If you want to automate it a bit more, you could also keep track of the IDs and add the list for the legend automatically.
var data = [
["2014-04-01", "1", "100"],
["2014-04-02", "1", "200"],
["2014-04-03", "1", "150"],
["2014-04-04", "1", "5"],
["2014-04-01", "2", "200"],
["2014-04-02", "2", "600"],
["2014-04-03", "2", "15"],
["2014-04-04", "2", "25"],
["2014-04-01", "3", "99"],
["2014-04-02", "3", "85"],
["2014-04-03", "3", "555"],
["2014-04-04", "3", "0"]
];
var groupByDate = function (data) {
var dataByDate = {};
data.forEach(function (entry) {
var date = entry[0];
var count = entry[2];
if (!(date in dataByDate)) {
dataByDate[date] = [];
}
dataByDate[date].push(count);
});
return dataByDate;
}
var toChartData = function (dataByDate) {
var chartData = [];
for (var date in dataByDate) {
chartData.push([date].concat(dataByDate[date]));
};
return chartData;
};
var byDate = groupByDate(data);
var chartData = toChartData(byDate);
chartData.unshift(['Date', 1, 2, 3]);
console.log(chartData);
Arrays can be rough for things like this, to make it easier it can be best to first convert it to an object to make it easier to work with.
var obj = {};
for(var i=0;i<data.length;i++){
if(!obj[data[i][0]]){ //check if index already exists
obj[data[i][0]] = {}; //create sub object from the index
}
for(var ii=0;ii<data[i].length;ii++){
if(ii!=0){ //since the 0 index is the parent here, ignore it
obj[data[i][0]][ii] = data[i][ii];
}
}
}
This should translate to an object like so:
var data = {
'2014-04-01':{
1:100,
2:200,
3:99
} //continue for the rest
}
So like that you can probably see that converting it into pretty much any other structure will be far easier.

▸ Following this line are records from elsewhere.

Definition observe_existing (t : RegistryTuning) (tier : SignalTier) (now : Instant)
    (e : LearnedEntry) : LearnedEntry * ObserveOutcome :=
  if is_acting e then
    let e := seen (sat_add32 (observations e) 1) now (now + decay t) e in
    (if bool_decide (tier = SelfIdentifying) then self_identified e else e, Acting)
  else match tier with
  | SelfIdentifying =>
      (self_identified (seen (sat_add32 (observations e) 1) now (now + decay t) e), Acting)
  | Inferred =>
      if duration_since now (first_seen e) <=? inferred_window t
      then (seen 2 now (now + decay t) e, Acting)
      else (with_first_seen now (seen 1 now now e), Pending)
  end.

Definition observe_in (t : RegistryTuning) leased (key : RegistryKey) (tier : SignalTier)
    (ph : FailurePhase) (src : EvidenceSource) (cls : option string) (now : Instant) m
    : ObserveOutcome * gmap RegistryKey LearnedEntry :=
  match m !! key with
  | Some existing =>
      match verdict existing with
      | Negative =>
          let '(e, outcome) := observe_existing t tier now existing in
          (outcome, <[key := e]> m)
      | Verified =>
          match tier with
          | SelfIdentifying =>
              let '(e, outcome) := fresh_entry t tier ph src cls now in
              (outcome, <[key := e]> m)
          | Inferred => (Pending, m)
          end
      end
  | None =>
      let m := evict_if_full t m leased in
      let '(e, outcome) := fresh_entry t tier ph src cls now in
      (outcome, <[key := e]> m)
  end.

Definition observe_positive_in (t : RegistryTuning) leased (key : RegistryKey)
    (src : EvidenceSource) (cls : option string) (now : Instant) m
    : PositiveOutcome * gmap RegistryKey LearnedEntry :=
  match m !! key with
  | Some existing =>
      match verdict existing with
      | Negative => (SuppressedByNegative, m)
      | Verified =>
          (Recorded,
           <[key := seen (sat_add32 (observations existing) 1) now (expires_at existing) existing]> m)
      end
  | None => (Recorded, <[key := fresh_positive src cls now]> (evict_if_full t m leased))
  end.

Definition acting_negative_for_in (key : RegistryKey) (now : Instant) m
    : RoutingDecision * gmap RegistryKey LearnedEntry :=
  match m !! key with
  | None => (Allow, m)
  | Some e =>
      if negb (is_acting e) then (Allow, m)
      else
        let decision := acting_decision e in
        if bool_decide (decision = Allow) then (Allow, m)
        else if negb (is_expired e now) || in_flight e then (decision, m)
        else (ProbeAdmitted, <[key := with_probe true (consecutive_failed_probes e) e]> m)
  end.

Definition negative_state_in m (key : RegistryKey) (now : Instant) : NegativeState :=
  match m !! key with
  | None => NAbsent
  | Some e =>
      if negb (bool_decide (verdict e = Negative)) || negb (is_acting e) then NAbsent
      else if is_expired e now then NLapsed else NActing
  end.

Definition is_verified_working_in m (key : RegistryKey) : bool :=
  match m !! key with
  | Some e => bool_decide (verdict e = Verified) && is_acting e
  | None => false
  end.

Definition jitter_offset (key : RegistryKey) (failed span : Z) : Z :=
  default_hash key failed mod (2 * span + 1) - span.

Definition saturating_pow2 (n : Z) : Z := Z.min (2 ^ n) u64_max.

Definition backoff_window (t : RegistryTuning) (key : RegistryKey) (failed : Z) : Duration :=
  let multiple := Z.min (saturating_pow2 failed) MAX_BACKOFF_MULTIPLE in
  let base_ := duration_sat_mul (decay t) multiple in
  let span := decay t / JITTER_DIVISOR in
  let jitter := if span =? 0 then 0 else jitter_offset key failed span in
  Z.min (Z.max (base_ + jitter) 0) u64_max.
(** A hundred eligible requests, then a canary confirmed onto the incarnation 4,
    a straggler of the incarnation 3, and a second canary. *)
Definition a_cycle : list Event :=
  repeat (ETick field 3) 100 ++
  [EBegin field 3; EClaim field 3; EClaim field 3; EConfirm 0 4; EClaim field 3; EClaim field 4].

Lemma a_cycle_keeps : Forall (keeps field) a_cycle.
Proof.
  apply Forall_app. split; [|by repeat constructor].
  apply Forall_forall. intros e He. by apply list_elem_of_In, repeat_spec in He as ->.
Qed.

Lemma one_live_canary_witness :
  let y := run a_cycle fresh_system in
  exists s, states (registry y) !! field = Some s /\
    length (base.filter (fun i => i = incarnation s) (claims_on field (claims y)))
    = (if canary_claimed s then 1 else 0)%nat /\ canary_claimed s = true.
Proof.
  destruct (states (registry (run a_cycle fresh_system)) !! field) as [s|] eqn:E;
    [|vm_compute in E; discriminate].
  exists s. split; [exact E|]. split.
  - apply (one_live_canary field fresh_system a_cycle s).
    + exact a_cycle_keeps.
    + clear E. intros g Hg. by apply elem_of_nil in Hg.
    + clear E. intros s0. cbn. by rewrite lookup_empty.
    + exact E.
  - vm_compute in E. injection E as <-. reflexivity.
Defined.

Lemma alarm_charges_once_witness :
  let y := run [EBegin field 3; EBegin field 3; EClaim field 3; EDisproved 0; EBegin field 3]
             fresh_system in
  begun y = 3 /\ disproved_requests_total (registry y) = 2 /\
  disproved_requests_total (registry y) + outstanding_unconfirmed_total (registry y) <= begun y.
Proof.
  split; [vm_compute; reflexivity|]. split; [vm_compute; reflexivity|].
  apply (alarm_charges_once
           [EBegin field 3; EBegin field 3; EClaim field 3; EDisproved 0; EBegin field 3]
           (EReset field)).
  vm_compute. discriminate.
Defined.
(** [router/capability_learn.rs]. *)
Record CapabilityLearnEvent := {
  learn_persistence_generation : Z;
  learn_incarnation : Z;
  learn_key : FieldVerdictKey;
  learn_signal_tier : SignalTier;
  learn_observations : Z;
  learn_upstream_status : Z;
  learn_remapped : bool;
  learn_request_features : list string;
  learn_phase : FailurePhase;
  learn_source : EvidenceSource;
}.

(** [router/capability_cleared.rs]. *)
Record CapabilityClearedEvent := {
  cleared_persistence_generation : Z;
  cleared_incarnation : Z;
  cleared_key : FieldVerdictKey;
}.

Record FieldVerdictRegistry := {
  learned : Registry;
  in_flight : gset FieldVerdictKey;
  canaries : FieldCanaryRegistry;
}.

Record FieldRepairGuard := { repair_key : FieldVerdictKey; repair_generation : Z }.

Definition FieldVerdictRegistry_new (r : Registry) : FieldVerdictRegistry :=
  {| learned := r; in_flight := ∅; canaries := FieldCanary.new |}.

Definition rebuilt_on (r : Registry) (v : FieldVerdictRegistry) : FieldVerdictRegistry :=
  {| learned := r; in_flight := in_flight v; canaries := canaries v |}.

Definition set_canaries (c : FieldCanaryRegistry) (v : FieldVerdictRegistry) : FieldVerdictRegistry :=
  {| learned := learned v; in_flight := in_flight v; canaries := c |}.

Definition set_in_flight (l : gset FieldVerdictKey) (v : FieldVerdictRegistry) : FieldVerdictRegistry :=
  {| learned := learned v; in_flight := l; canaries := canaries v |}.

Definition release_slot (k : FieldVerdictKey) (v : FieldVerdictRegistry) : FieldVerdictRegistry :=
  set_in_flight (in_flight v ∖ {[k]}) v.

Section verdicts.
Context `{StdChoices}.

(** ** Pre-flight authorization *)

Definition acting_facts (k : FieldVerdictKey) (gen : Z) (now : Instant) (r : Registry)
    : option FieldActingFacts :=
  (field_acting_facts_in_generation gen (state_key k) (capability_key k) (provider_kind k) now r).1.

#[export] Instance FieldActingFacts_eq_dec : EqDecision FieldActingFacts.
Proof. solve_decision. Defined.

(** The three reads: the learned registry [before], the canaries [c], the
    learned registry [after]. *)
Definition preflight_authorization (k : FieldVerdictKey) (gen : Z) (now : Instant)
    (before : Registry) (c : FieldCanaryRegistry) (after : Registry)
    : option PreflightAuthorization :=
  facts ← acting_facts k gen now before;
  snapshot ← FieldCanary.snapshot k c;
  if preflight_suspended snapshot then None
  else if negb (FieldCanary.incarnation snapshot =? facts_incarnation facts)
       || (confirmations snapshot <? MINIMUM_CONFIRMATIONS) then None
  else if bool_decide (acting_facts k gen now after = Some facts) then
    Some {| auth_incarnation := facts_incarnation facts;
            auth_confirmations := confirmations snapshot;
            auth_phase := facts_phase facts; auth_source := facts_source facts;
            auth_canary := canary_posture (Some snapshot);
            auth_canary_last_outcome := last_outcome snapshot |}
  else None.

(** ** The repair *)

Definition observe_field (k : FieldVerdictKey) (gen : Z) (now : Instant) (r : Registry) :=
  observe_in_generation_with_observations gen (state_key k) (capability_key k) (provider_kind k)
    SelfIdentifying F1 Live None now r.

Definition remove_field (k : FieldVerdictKey) (gen : Z) (r : Registry) :=
  remove_keyed_in_generation gen (state_key k) (capability_key k) (provider_kind k) r.

Definition learn_event (k : FieldVerdictKey) (gen i observations status : Z)
    (features : list string) : CapabilityLearnEvent :=
  {| learn_persistence_generation := gen; learn_incarnation := i; learn_key := k;
     learn_signal_tier := SelfIdentifying; learn_observations := observations;
     learn_upstream_status := status; learn_remapped := false;
     learn_request_features := features; learn_phase := F1; learn_source := Live |}.

Section targets.
Context (parse_url : string -> option Url).

(** [parse_url] reads the trimmed base URL. *)
Definition loopback_target_suppresses_minting (base_url : string) : bool :=
  match parse_url base_url with
  | None => true
  | Some url =>
      if negb (bool_decide (scheme url = "http")) && negb (bool_decide (scheme url = "https"))
      then true
      else match host url with
           | Some (Domain domain) => is_local_domain domain
           | Some (Ipv4 ip) => ipv4_is_loopback ip || ipv4_is_unspecified ip
           | Some (Ipv6 ip) => is_local_ipv6 ip
           | None => true
           end
  end.

Definition admit_provisional (k : FieldVerdictKey) (target_base_url : string) (gen : Z)
    (now : Instant) (v : FieldVerdictRegistry) : option FieldRepairGuard * FieldVerdictRegistry :=
  if loopback_target_suppresses_minting target_base_url then (None, v)
  else if bool_decide (k ∈ in_flight v) then (None, v)
  else
    let '(read, r) := negative_state_in_generation gen (state_key k) (capability_key k)
                        (provider_kind k) now (learned v) in
    let v := rebuilt_on r v in
    match read with
    | None | Some (NActing, _) => (None, v)
    | Some (_, admitted_generation) =>
        (Some {| repair_key := k; repair_generation := admitted_generation |},
         set_in_flight ({[k]} ∪ in_flight v) v)
    end.

End targets.

Definition commit (g : FieldRepairGuard) (status : Z) (features : list string) (now : Instant)
    (v : FieldVerdictRegistry) : option CapabilityLearnEvent * FieldVerdictRegistry :=
  let k := repair_key g in
  let '(observed, r) := observe_field k (repair_generation g) now (learned v) in
  let v := release_slot k (rebuilt_on r v) in
  match observed with
  | Applied (_, observations) i gen => (Some (learn_event k gen i observations status features), v)
  | _ => (None, v)
  end.

Definition clear (g : FieldRepairGuard) (v : FieldVerdictRegistry)
    : option CapabilityClearedEvent * FieldVerdictRegistry :=
  let k := repair_key g in
  let '(removed, r) := remove_field k (repair_generation g) (learned v) in
  let v := release_slot k (rebuilt_on r v) in
  match removed with
  | Applied cleared i gen =>
      let v := set_canaries (FieldCanary.reset k (canaries v)) v in
      (if (cleared : bool)
       then Some {| cleared_persistence_generation := gen; cleared_incarnation := i; cleared_key := k |}
       else None, v)
  | _ => (None, v)
  end.

(** [release], and [Drop] of an unsettled guard. *)
Definition release (g : FieldRepairGuard) (v : FieldVerdictRegistry) : FieldVerdictRegistry :=
  release_slot (repair_key g) v.

(** ** The settlements of a canary *)

Definition record_canary_confirmation (k : FieldVerdictKey) (claim : CanaryClaimGuard) (gen : Z)
    (status : Z) (features : list string) (now : Instant) (v : FieldVerdictRegistry)
    : option CapabilityLearnEvent * FieldVerdictRegistry :=
  if negb (owns_current_incarnation claim (canaries v)) then
    (None, set_canaries (release_canary_claim claim (canaries v)) v)
  else
    let '(observed, r) := observe_field k gen now (learned v) in
    let v := rebuilt_on r v in
    match observed with
    | Applied (_, observations) i persistence_generation =>
        (Some (learn_event k persistence_generation i observations status features),
         set_canaries (settle_confirmed_and_carry claim i (canaries v)) v)
    | _ => (None, set_canaries (settle_canary claim Inconclusive (canaries v)) v)
    end.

var graph = [['date','1','2','3']];
for(var index in data){
if(data.hasOwnProperty(index)){
var arr = [index];
for(var index2 in data[index]){
if(data[index].hasOwnProperty(index2)){
arr.push(data[index][index2]);
}
}
graph.push(arr);
}
}
Untested and written on the spot, but the concept is there.